Anonymous ID: 8672d4 Aug. 10, 2020, 10:41 a.m. No.10243152   🗄️.is 🔗kun   >>3170

seems like the shills have been getting lazy lately. Usually they try to shit the bread….now spamming at post 100 ish….have some pride in your work Geeze!

Anonymous ID: 8672d4 Aug. 10, 2020, 11:14 a.m. No.10243505   🗄️.is 🔗kun   >>3534 >>3583 >>3691

>>10243350

 

Text from behind paywall:

 

This was Biden’s response: “No, I haven’t taken a test. Why the hell would I take a test? Come on, man! That’s like saying you, before you got in this program, you’re taking a test whether you’re taking cocaine or not. What do you think, huh? Are you a junkie?”

 

Had that answer come from President Trump it would have been blasted, virtually nonstop, as blatantly racist. But the Biden campaign was basically allowed to brush off the query as “preposterous” rather than address the appropriateness of the words spoken by Trump’s Democratic challenger. Besides the matter of relatively low-key media coverage of Biden’s over-wrought objections to a perfectly valid question posed to a 77-year-old presidential candidate, it raises another serious political issue: How many more insults will Black voters take from Biden in the interest of defeating Trump? And at this point, wouldn’t a failure to select a Black woman as his running mate be the ultimate insult? Biden’s credibility as Barack Obama’s friend and vice president can go only so far.

 

“He’s making us all nervous,” said Joyce Ferriabough Bolling, a media and political strategist, about Biden’s recent gaffes. “I think some of his responses are just plain sloppy.” And Ferriabough Bolling knows sloppy and what it’s like to clean it up. She was Jesse Jackson’s New England press secretary when Jackson was running for president in 1984 and referred to Jews as “Hymies” and New York City as “Hymietown” during a conversation with a Washington Post reporter. Today, she defends Biden the same way she defended Jackson — saying she knows “what’s in his heart,” no matter how awkwardly those feelings may be expressed. In contrast, she said, “Trump doesn’t make gaffes”; in other words, he’s as racist as he sounds.

 

But Ferriabough Bolling has her forgiveness limits, too. Last May, she chided Biden after his “You ain’t Black” quip to Charlamagne tha God, cohost of the radio show “The Breakfast Club.” As she wrote in a Boston Herald column, “You definitely don’t want black folks to feel taken for granted and so disillusioned that they sit out the election.” And she still worries about that, especially with young Black voters.

 

During that convention of Black and Hispanic journalists, Biden also made some waves when, in response to a question about engagement with Cuba, he said, “Unlike the African-American community, with notable exceptions, the Latino community is an incredibly diverse community, with incredibly diverse attitudes about different things.” For that, he’s also forgiven, on the same essential grounds that he’s not Trump. Or as Jeffrey Sanchez, a former state representative and longtime Biden supporter, put it, “He’s not the shell of a human being that’s in the president’s office right now.” Sanchez — now a senior adviser at the public affairs firm Rasky Partners — said he applauds the discussion of diversity in the Black and Latino communities, and that Biden’s record of fighting for health care and economic justice is what matters. For those troubled by Biden’s sometimes cringe-worthy statements, Sanchez said, “Look where he puts his heart. I have faith in him. I have faith in what he’s done and what he’s going to do.”

 

To Ferriabough Bolling, “Anything is better than Trump.
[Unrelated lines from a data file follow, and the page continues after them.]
(* ===== verification/F64.v ===== *)
(** * F64: [f64] arithmetic

    [f64] is the binary64 format of IEEE 754: the standard library's executable
    model [SpecFloat] at precision 53, exponent bound 1024, with the
    conversions of Rust ([as] saturates, [as_secs_f64], [floor], [ceil]).  The
    lemmas say that on integers below [2^53] the operations the rate limiter
    uses are exact. *)
From S2P Require Import Prelude.
From Stdlib Require Import SpecFloat.

Local Open Scope Z_scope.

Definition f64 : Type := spec_float.

(** [n as f64]. *)
Definition of_Z (n : Z) : f64 := binary_normalize 53 1024 n 0 false.

Definition f_add (x y : f64) : f64 := SFadd 53 1024 x y.
Definition f_sub (x y : f64) : f64 := SFsub 53 1024 x y.
Definition f_mul (x y : f64) : f64 := SFmul 53 1024 x y.
Definition f_div (x y : f64) : f64 := SFdiv 53 1024 x y.

(** [x.min(y)] of two numbers (a NaN is ignored). *)
Definition f_min (x y : f64) : f64 :=
  match x, y with
  | S754_nan, _ => y
  | _, S754_nan => x
  | _, _ => if SFltb x y then x else y
  end.

(** The integer part towards minus infinity of a finite number. *)
Definition floor_Z (x : f64) : Z :=
  match x with
  | S754_finite s m e => Z.shiftl (cond_Zopp s (Zpos m)) e
  | _ => 0
  end.

Definition saturate (lo hi z : Z) : Z := Z.max lo (Z.min hi z).

(** [x.floor() as i32] and [x.ceil() as u64]. *)
Definition floor_i32 (x : f64) : Z :=
  match x with
  | S754_infinity s => if s then - 2 ^ 31 else 2 ^ 31 - 1
  | _ => saturate (- 2 ^ 31) (2 ^ 31 - 1) (floor_Z x)
  end.
Definition ceil_u64 (x : f64) : Z :=
  match x with
  | S754_infinity s => if s then 0 else 2 ^ 64 - 1
  | _ => saturate 0 (2 ^ 64 - 1) (- floor_Z (SFopp x))
  end.

(** [Duration::as_secs_f64] of a duration in nanoseconds. *)
Definition as_secs_f64 (ns : Z) : f64 :=
  f_add (of_Z (ns / 10 ^ 9)) (f_div (of_Z (ns mod 10 ^ 9)) (of_Z (10 ^ 9))).

(** ** Lemmas: digits and shifts *)

Lemma digits2_pos_bounds p :
  2 ^ (Zpos (digits2_pos p) - 1) ≤ Zpos p < 2 ^ Zpos (digits2_pos p).
Proof.
  induction p as [p IH|p IH|]; cbn [digits2_pos]; [| |by vm_compute].
  all: rewrite Pos2Z.inj_succ; replace (Z.succ (Zpos (digits2_pos p)) - 1) with (Zpos (digits2_pos p)) by lia;
    rewrite Z.pow_succ_r by lia; replace (Zpos (digits2_pos p)) with (Z.succ (Zpos (digits2_pos p) - 1)) at 1 by lia;
    rewrite Z.pow_succ_r by lia; lia.
Qed.

Lemma digits_unique n d : 0 < d → 2 ^ (d - 1) ≤ n < 2 ^ d → Zdigits2 n = d.
Proof.
  intros Hd Hn. assert (0 < 2 ^ (d - 1)) by (apply Z.pow_pos_nonneg; lia).
  destruct n as [|p|p]; [lia| |lia]. cbn [Zdigits2]. pose proof (digits2_pos_bounds p) as Hp.
  assert (Zpos (digits2_pos p) - 1 < d) by (apply (Z.pow_lt_mono_r_iff 2); lia).
  assert (d - 1 < Zpos (digits2_pos p)) by (apply (Z.pow_lt_mono_r_iff 2); lia).
  lia.
Qed.

Lemma digits_range n : 0 < n → 0 < Zdigits2 n ∧ 2 ^ (Zdigits2 n - 1) ≤ n < 2 ^ Zdigits2 n.
Proof. destruct n as [|p|p]; [lia| |lia]. intros _. split; [done|]. apply digits2_pos_bounds. Qed.

Lemma digits_shift n k : 0 < n → 0 ≤ k → Zdigits2 (n * 2 ^ k) = Zdigits2 n + k.
Proof.
  intros Hn Hk. destruct (digits_range n Hn) as [Hd Hr]. apply digits_unique; [lia|].
  replace (Zdigits2 n + k - 1) with ((Zdigits2 n - 1) + k) by lia. rewrite !Z.pow_add_r by lia.
  assert (0 < 2 ^ k) by (apply Z.pow_pos_nonneg; lia). nia.
Qed.

Lemma digits_le n d : 0 < n → 0 ≤ d → n < 2 ^ d → Zdigits2 n ≤ d.
Proof.
  intros Hn Hd Hlt. destruct (digits_range n Hn) as [? Hr].
  assert (Zdigits2 n - 1 < d); [|lia]. apply (Z.pow_lt_mono_r_iff 2); lia.
Qed.

Lemma iter_xO m p : Zpos (Pos.iter xO m p) = Zpos m * 2 ^ Zpos p.
Proof.
  revert m. induction p as [|p IH] using Pos.peano_ind; intros m.
  - cbn. lia.
  - rewrite Pos.iter_succ, Pos2Z.inj_succ, Z.pow_succ_r by lia.
    change (Zpos (xO (Pos.iter xO m p))) with (2 * Zpos (Pos.iter xO m p)). rewrite IH. lia.
Qed.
And Biden is better than most because of his relationship with Obama.” Still, an insurance policy beyond he’s-better-than-Trump would help. “With all the gaffes lending themselves to various interpretations, a woman of color as vice president becomes a necessity, especially in this climate,” said Ferriabough Bolling.

 

Biden wouldn’t be where he is without Black voters.Representative James Clyburn helped set up the South Carolina primary win that resurrected Biden’s candidacy and turned him from loser into nominee. Once he said he would choose a woman as a running mate, several smart, accomplished, and politically savvy Black women made the short list. After much jockeying, the reveal is said to be imminent. If a Black woman isn’t the final choice, Biden will have a lot more explaining to do.

 

And answers, like the ones he gave last week, won’t be so easy to forgive and forget.